The answer depends on who you ask.
"Well, we continue to be amazed at the size of these deals," said sports economist David Carter, executive director of the Sports Business Institute at the University of Southern California. "What the landscape looked like a year or two ago has obviously changed dramatically. ... But clearly they are now in a relatively disadvantageous position based on the comings and goings in their conference."
But New York-based sports media consultant Lee Berke believes that history will show that the Big East was wise to wait.
"As tempting as it may have been, the marketplace has only gotten hotter in the interim," Berke said. "There are only a relatively fixed number of major college and professional sports out there, but there is an increasing number of potential outlets bidding for those properties. ... Honestly, I think there they are going to do substantially better. They’ve added some strong up-and-coming football schools in strong markets throughout the country. I think that’s going to pay off for them, with the caveat that they remain stable."
And, indeed, representatives from NBC Sports and Fox met with Big East officials in Florida at the annual conference meetings last week. ESPN was also present, and it seems that all three outlets have strong interest in the conference.
The current deal with ESPN is expiring and ESPN has exclusive negotiating rights starting in September. The challenge for the Big East between now and then is to keep the conference structure in place.
That might not be easy. Boise State, which will arrive as a football-only member in 2013, has reportedly wavered. Without the presence of the nationally ranked Broncos, the Big East is far less attractive as a football conference.
Also, Louisville has been open about its desire to join the Big 12. UConn and Rutgers are also considered candidates for the ACC.
So, if the football conference is at all diminished before the next deal is secure, the Big East will probably lose dollars. And with more schools added to the conference, the distribution of revenue will already be smaller for members.

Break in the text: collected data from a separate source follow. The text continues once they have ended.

Lemma run_throws_no_TypeError_witness :
  let w := worldWith (Doc (sampleState
             {| containerVersionId := Some "5"; lastChecked := Some 7%Z |})) in
  (∀ z, is_Some (prettyMs (sampleEnv "6") (Some z))) ∧
  timedStore w ∧
  (runOf IndexJsFile (sampleEnv "6") sampleConfig w).1 ≠ Threw TypeError ∧
  timedStore (runOf IndexJsFile (sampleEnv "6") sampleConfig w).2.
Proof.
  cbv zeta.
  assert (∀ z, is_Some (prettyMs (sampleEnv "6") (Some z))) as Hpretty.
  { intros z. simpl. by eexists. }
  assert (timedStore (worldWith (Doc (sampleState
            {| containerVersionId := Some "5"; lastChecked := Some 7%Z |}))))
    as Hst.
  { intros k s Hk. unfold worldWith in Hk. cbn [storage] in Hk.
    apply lookup_singleton_Some in Hk as [_ [= <-]]. intros a c r.
    unfold recordAt, sampleState.
    destruct (decide (a = "1")) as [->|Ha];
      [|by rewrite lookup_singleton_ne].
    rewrite lookup_singleton_eq. simpl.
    intros [_ <-]%lookup_singleton_Some. by eexists. }
  split; [exact Hpretty|]. split; [exact Hst|].
  apply (run_throws_no_TypeError IndexJsFile (sampleEnv "6") sampleConfig _
           Hpretty Hst).
Defined.

(** ** One notification per fetch at most *)

Lemma fetchFirst_quiet evs : sendsOf evs = [] → fetchFirst evs.
Proof.
  intros H pre [k ->]. rewrite sendsOf_app in H.
  apply app_eq_nil in H as [-> _]. simpl. lia.
Qed.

"This is all driven by football," Carter said. "And even now, when you think about the Big East, you still think about basketball. So it’s already a challenge."
Said Berke: "Football is driving the bus with every college conference deal. Basketball is taken care of, it’s taken care of by the tournament. The regular season, basketball has some value, but it’s relatively speaking a commodity. There are literally thousands of college basketball games, men’s and women’s, out there. ... The bulk of your revenue, the bulk of your profitability, as a school or a conference, comes from football. That’s why it’s absolutely critical for the Big East to be seen as a vital football conference."
And despite what seems to be a hodgepodge of programs spanning the country, the Big East does offer something that media outlets covet — lots and lots of programming. The conference will eventually have 13 football schools with teams based in four times zone, providing a steady stream of games.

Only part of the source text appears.